Chapitre 4
Jour sept.
Le 28 juillet 2137 à vingt-deux heures quatre, une escouade embarquait en avion de transport militaire, le S-240J, accompagné d’une patrouille 4000D et d’un ravitailleur S-200. Asger contenait son angoisse d’aller en mission, ça faisait si longtemps qu’il en avait oublié la sensation. Ce n’était franchement pas plus mal.
Avec la crise économique mondiale, les batailles se faisaient rares. Aucun pays n’avait les ressources nécessaires pour se permettre une telle perte d’argent. Ce n’était que des guerres sur le papier en attente d’une résolution miraculeuse. En ces temps, les déclarations de guerre allaient vite. Une querelle et hop, tu craquais comme un enfant capricieux.
En même temps, les populations étaient à cran, l’obsession quant à retrouver une source monétaire importante poussait à accepter l’inacceptable, alors un papillon qui valait des milliards, il ne pouvait pas y avoir d’autre débouchée que le conflit. Rien ne sert de les juger, si tu vivais avec leurs conditions de vie, toi aussi, tu aurais cherché la guerre.

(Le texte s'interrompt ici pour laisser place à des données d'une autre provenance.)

Lemma known_skill_facts (k : str) :
  In k Extractor.KNOWN_SKILLS -> k <> [] /\ squash k = k.
Proof.
  intro H. pose proof known_skills_normal as Hk.
  rewrite forallb_forall in Hk. specialize (Hk k H).
  apply andb_true_iff in Hk. destruct Hk as [Hn He].
  apply str_eqb_eq in He. split; [|exact He].
  destruct k; [discriminate | discriminate].
Qed.

Lemma found_skills_lower (text : str) (ks : list str) :
  map lower
    (flat_map
       (fun skill =>
          match search (Extractor.skill_pattern skill) (lower text) with
          | Some (start, stop, _) => [slice text start stop]
          | None => []
          end) ks)
  = filter (found_in (lower text)) ks.
Proof.
  induction ks as [|k ks IH]; [reflexivity|].
  cbn [flat_map filter]. rewrite map_app, IH. unfold found_in at 2.
  destruct (search (Extractor.skill_pattern k) (lower text))
    as [[[a b] f]|] eqn:E; [|reflexivity].
  cbn [map app]. rewrite lower_slice, (search_skill_slice _ _ E).
  reflexivity.
Qed.

Lemma map_ext_in_str (f g : str -> str) (l : list str) :
  (forall x, In x l -> f x = g x) -> map f l = map g l.
Proof. apply map_ext_in. Qed.

Lemma extract_skills_lower (text : str) :
  map lower (Extractor.extract_skills_from_resume text)
  = filter (found_in (lower text)) Extractor.KNOWN_SKILLS.
Proof.
  destruct text as [|c t].
  { cbn [Extractor.extract_skills_from_resume map lower].
    assert (H : forall ks, (forall k, In k ks -> k <> []) ->
                           filter (found_in []) ks = []).
    { induction ks as [|k ks IH]; intro Hk; [reflexivity|].
      cbn [filter]. rewrite IH by (intros; apply Hk; right; assumption).
      destruct k as [|d k]; [exfalso; apply (Hk []); [left|]; reflexivity|].
      reflexivity. }
    symmetry. apply H. intros k Hk. apply known_skill_facts, Hk. }
  unfold Extractor.extract_skills_from_resume. cbv zeta.
  set (text := c :: t).
  set (found := flat_map _ Extractor.KNOWN_SKILLS).
  pose proof (found_skills_lower text Extractor.KNOWN_SKILLS) as Hf.
  fold found in Hf.
  assert (Hin : forall x, In x found ->
                          In (lower x) Extractor.KNOWN_SKILLS).
  { intros x Hx. apply (in_map lower) in Hx. rewrite Hf in Hx.
    apply filter_In in Hx. apply Hx. }
  assert (Hn : map Extractor.normalize_skill found = map lower found).
  { apply map_ext_in. intros x Hx.
    destruct (known_skill_facts (Hin x Hx)) as [Hne Hsq].
    rewrite normalize_skill_squash; [exact Hsq|].
    intro Hx0. subst x. apply Hne. reflexivity. }
  unfold Extractor.deduplicate_skills.
  rewrite deduplicate_loop_id; [exact Hf | |].
  - rewrite Hn, Hf. apply NoDup_filter. unfold Extractor.KNOWN_SKILLS.
    apply NoDup_nodup.
  - intros s Hs. split; [|intros []].
    assert (E : Extractor.normalize_skill s = lower s).
    { destruct (known_skill_facts (Hin s Hs)) as [Hne Hsq].
      rewrite normalize_skill_squash; [exact Hsq|].
      intro Hx0. subst s. apply Hne. reflexivity. }
    rewrite E. apply known_skill_facts, Hin, Hs.
Qed.

(** X15.  For a text of code points below 256, on which [str.lower]
    keeps every character in its place, the skills
    [extract_skills_from_resume] returns are, lower-cased, exactly the
    known skills that occur in the lower-cased text between two word
    boundaries, each once; so there are at most 319 of them.  (The
    function cuts the original text at offsets found in the lower-cased
    text; a character whose lower-case form is longer, as U+0130, shifts
    them, and is outside this model of strings.) *)
Theorem extract_skills_characterised (text : str) :
  let out := Extractor.extract_skills_from_resume text in
  (forall skill,
     In skill (map lower out) <->
     In skill Extractor.KNOWN_SKILLS /\ occurs_as_word skill (lower text))
  /\ NoDup (map lower out)
  /\ List.length out <= 319.
Proof.
  cbv zeta. rewrite extract_skills_lower.
  split; [|split].
  - intro skill. rewrite filter_In. unfold found_in.
    rewrite <- search_skill_iff. split; intros [H1 H2]; split; try exact H1.
    + destruct (search (Extractor.skill_pattern skill) (lower text))
        as [[[a b] f]|]; [eauto | discriminate].
    + destruct H2 as (a & b & f & H2). rewrite H2. reflexivity.
  - apply NoDup_filter. apply NoDup_nodup.
  - rewrite <- (length_map lower), extract_skills_lower.
    pose proof (filter_length_le (found_in (lower text))
                  Extractor.KNOWN_SKILLS) as H.
    assert (E : List.length Extractor.KNOWN_SKILLS = 319)
      by (vm_compute; reflexivity).
    rewrite E in H. exact H.
Qed.

End Matcher.

(** ** Texts: stripping, words, lines and runs *)

Section Texts.

Import Py Re Norm Notions.

Local Close Scope Q_scope.

(** *** Stripping *)

Lemma lstrip_head (s : str) :
  lstrip s = [] \/ exists c t, lstrip s = c :: t /\ isspace c = false.
Proof.
  induction s as [|c t IH]; [left; reflexivity|].
  cbn [lstrip]. destruct (isspace c) eqn:E; [exact IH|].
  right. exists c, t. split; [reflexivity | exact E].
Qed.

Lemma lstrip_fixed (c : ascii) (t : str) :
  isspace c = false -> lstrip (c :: t) = c :: t.
Proof. intro H. cbn [lstrip]. rewrite H. reflexivity. Qed.

Lemma rstrip_head (c : ascii) (t : str) :
  isspace c = false -> exists t', rstrip (c :: t) = c :: t'.
Proof.
  intro H. cbn [rstrip]. destruct (rstrip t) as [|x r].
  - rewrite H. exists []. reflexivity.
  - exists (x :: r). reflexivity.
Qed.

Lemma rstrip_idem (s : str) : rstrip (rstrip s) = rstrip s.
Proof.
  induction s as [|c t IH]; [reflexivity|].
  cbn [rstrip]. destruct (rstrip t) as [|x r] eqn:E.
  - destruct (isspace c) eqn:Ec; [reflexivity|].
    cbn [rstrip]. rewrite Ec. reflexivity.
  - cbn [rstrip] in *. rewrite IH. reflexivity.
Qed.

Lemma strip_idem (s : str) : strip (strip s) = strip s.
Proof.
  unfold strip.
  destruct (lstrip_head s) as [E | (c & t & E & Hc)]; rewrite E.
  - reflexivity.
  - destruct (@rstrip_head c t Hc) as [t' Et]. rewrite Et.
    rewrite (@lstrip_fixed c t' Hc), <- Et. apply rstrip_idem.
Qed.

Lemma lstrip_incl (s : str) (c : ascii) : In c (lstrip s) -> In c s.
Proof.
  induction s as [|d t IH]; [intros []|].
  cbn [lstrip]. destruct (isspace d); [right; auto | auto].
Qed.

Lemma rstrip_incl (s : str) (c : ascii) : In c (rstrip s) -> In c s.
Proof.
  revert c. induction s as [|d t IH]; intros c; [intros []|].
  cbn [rstrip]. destruct (rstrip t) as [|x r].
  - destruct (isspace d); [intros [] | intros [H|[]]; left; exact H].
  - intros [H|H]; [left; exact H | right; apply IH, H].
Qed.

La France était en paix avec la Colombie. Du moins, jusqu’à ce jour. Cette arrivée dans le Parque Natural Chicaque ne pouvait aboutir qu’à une catastrophe relationnelle. C’était deux amants qui allaient se déchirer en mille morceaux. Des soldats qui pénétraient des frontières pour y voler un bien, Asger ne doutait plus des conséquences que son équipe allait engendrer. Bon, si ce n’était pas la France, ça serait les États-Unis, ou l’Angleterre, ou n’importe qui parce que tout le monde voulait ce papillon.
Oui, ça faisait une éternité qu’il n’avait pas autant angoissé à l’idée de périr. Il l’acceptait doucement, c’était son métier après tout. Il finirait bien par se prendre une balle dans le cœur. Mais de là à se sacrifier pour un insecte. Non pas qu’il maudissait ce pauvre lépidoptère qui n’avait rien demandé, la situation confirmait juste que l’être humain était corrompu jusqu’au bout et davantage chaque année.

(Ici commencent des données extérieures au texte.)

(** * BiasClear scan action: a shallow embedding of [scan.py]

    The development follows the script top down: Python strings and the
    few library functions the script calls ([str.strip], [str(int)],
    [round], [json.dumps]), the per-file records, the effect monad that
    carries the local variables of [main] together with the observable
    trace, then [main] itself, [_set_output], [_build_summary] and
    [_write_summary].  The theorems come last. *)

From Stdlib Require Import List ZArith NArith Bool Lia String Ascii.
From Stdlib Require Import QArith Qabs Decimal DecimalN DecimalZ DecimalFacts.
Import ListNotations.
Local Open Scope Z_scope.

(* ===================================================================== *)
(** ** Python strings *)
(* ===================================================================== *)

(** A Python [str] is a sequence of code points. *)
Definition pystr := list N.

(** ASCII literals of the script. *)
Definition lit (s : string) : pystr :=
  List.map N_of_ascii (list_ascii_of_string s).

Definition QUOTE : N := 34%N.
Definition BACKSLASH : N := 92%N.
Definition NEWLINE : N := 10%N.
Definition BACKTICK : N := 96%N.

(** The non-ASCII glyphs the script prints. *)
Definition MAGNIFIER : pystr := [0x1F50D%N].
Definition SKIP_GLYPH : pystr := [0x23ED%N].
Definition RED : pystr := [0x1F534%N].
Definition YELLOW : pystr := [0x1F7E1%N].
Definition GREEN : pystr := [0x1F7E2%N].
Definition WARN_GLYPH : pystr := [0x26A0%N; 0xFE0F%N].
Definition BAR : pystr := [0x2501%N].
Definition CHART : pystr := [0x1F4CA%N].
Definition CROSS : pystr := [0x274C%N].
Definition CHECK_MARK : pystr := [0x2705%N].
Definition EM_DASH : pystr := [0x2014%N].

Definition pystr_eqb (a b : pystr) : bool :=
  if list_eq_dec N.eq_dec a b then true else false.

(** [s * n] *)
Fixpoint repeat_str (s : pystr) (n : nat) : pystr :=
  match n with
  | O => []
  | S n' => s ++ repeat_str s n'
  end.

(** [sep.join(parts)] *)
Fixpoint join (sep : pystr) (parts : list pystr) : pystr :=
  match parts with
  | [] => []
  | [p] => p
  | p :: rest => p ++ sep ++ join sep rest
  end.

(** [c in s] for a one-character needle. *)
Definition contains_char (c : N) (s : pystr) : bool :=
  existsb (N.eqb c) s.

(** Truthiness of a string: [if s:] *)
Definition str_truthy (s : pystr) : bool :=
  match s with [] => false | _ => true end.

(** *** [str.strip()]

    With no argument [strip] removes the code points for which
    [str.isspace] holds, at both ends. *)
Definition is_space (c : N) : bool :=
  ((0x09 <=? c) && (c <=? 0x0D) ||
   (0x1C <=? c) && (c <=? 0x20) ||
   (c =? 0x85) || (c =? 0xA0) || (c =? 0x1680) ||
   (0x2000 <=? c) && (c <=? 0x200A) ||
   (c =? 0x2028) || (c =? 0x2029) || (c =? 0x202F) ||
   (c =? 0x205F) || (c =? 0x3000))%N.

Fixpoint lstrip (s : pystr) : pystr :=
  match s with
  | c :: r => if is_space c then lstrip r else s
  | [] => []
  end.

Definition rstrip (s : pystr) : pystr := List.rev (lstrip (List.rev s)).

Definition strip (s : pystr) : pystr := rstrip (lstrip s).

(** *** [str(n)] for integers *)

Definition digit_char (d : N) : N := (48 + d)%N.

Fixpoint uint_chars (u : Decimal.uint) : pystr :=
  match u with
  | Nil => []
  | D0 r => digit_char 0 :: uint_chars r
  | D1 r => digit_char 1 :: uint_chars r
  | D2 r => digit_char 2 :: uint_chars r
  | D3 r => digit_char 3 :: uint_chars r
  | D4 r => digit_char 4 :: uint_chars r
  | D5 r => digit_char 5 :: uint_chars r
  | D6 r => digit_char 6 :: uint_chars r
  | D7 r => digit_char 7 :: uint_chars r
  | D8 r => digit_char 8 :: uint_chars r
  | D9 r => digit_char 9 :: uint_chars r
  end.

Definition str_of_N (n : N) : pystr := uint_chars (N.to_uint n).

Definition str_of_nat (n : nat) : pystr := str_of_N (N.of_nat n).

Definition MINUS : N := 45%N.

Definition str_of_Z (z : Z) : pystr :=
  if z <? 0 then MINUS :: str_of_N (Z.abs_N z) else str_of_N (Z.abs_N z).

Definition str_of_bool (b : bool) : pystr :=
  if b then lit "True" else lit "False".

(* ===================================================================== *)
(** ** Python values and [json.dumps] *)
(* ===================================================================== *)

(** The values that reach [json.dumps] in the script: dictionaries with
    string keys (kept in insertion order), lists, strings, integers and
    booleans. *)
#[warnings="-register-all"]
Inductive pyval : Type :=
| PNone
| PBool (b : bool)
| PInt (z : Z)
| PStr (s : pystr)
| PList (l : list pyval)
| PDict (d : list (pystr * pyval)).

(** [d.get(k)] on an insertion-ordered dictionary. *)
Fixpoint assoc_get (d : list (pystr * pyval)) (k : pystr) : option pyval :=
  match d with
  | [] => None
  | (k', v) :: r => if pystr_eqb k' k then Some v else assoc_get r k
  end.

Definition py_get (v : pyval) (k : pystr) : option pyval :=
  match v with
  | PDict d => assoc_get d k
  | _ => None
  end.

(** *** Encoder

    [json.dumps(obj, default=str)] with the default options: ASCII only
    output, [", "] between items and [": "] after a key.  Every value of
    [pyval] is serialisable, so the [default] hook is never called. *)

Definition hex_digit (d : N) : N :=
  if (d <? 10)%N then (48 + d)%N else (87 + d)%N.

(** ['{0:04x}'.format(n)] for [n < 65536] *)
Definition hex4 (n : N) : pystr :=
  [hex_digit (n / 4096); hex_digit ((n / 256) mod 16);
   hex_digit ((n / 16) mod 16); hex_digit (n mod 16)]%N.

Definition u_escape (n : N) : pystr := BACKSLASH :: 117%N :: hex4 n.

Son anxiété se compressait dans ses doigts qui n’allaient pas tarder à être ensanglantés à force de se gratter la chair. Il avait été entraîné pour garder la face, le visage stoïque comme l’élite suprême qu’il était. On lui avait ordonné de garder cette expression de neutralité même sous la torture. Mais son toc de se démanger les pouces le trahissait. Tu imaginais, toi, de devoir garder une allure de type invincible quand tu étais envoyé dans la gueule du loup ?
Il n’était pas le plus à plaindre dans cet avion. Il admirait Hermen se décomposer sur place, le teint blanc comme un cadavre, dégoulinant de sueur.
— Bah alors, pas la grande forme hein ?
Le lépidoptériste dégagea sa veste pour aspirer le peu de fraîcheur aux alentours, la poitrine comprimée dans une crise d’angoisse. Il avait besoin d’air, si bien qu’il aurait été capable de sauter dans le vide s’il n’y avait pas les soldats pour l’arrêter. Merde alors, c’était à ça que ressemblait son dernier instant de vie ? Il n’était pas prêt à mourir, que ce soit écrabouillé ou par l’ennemi.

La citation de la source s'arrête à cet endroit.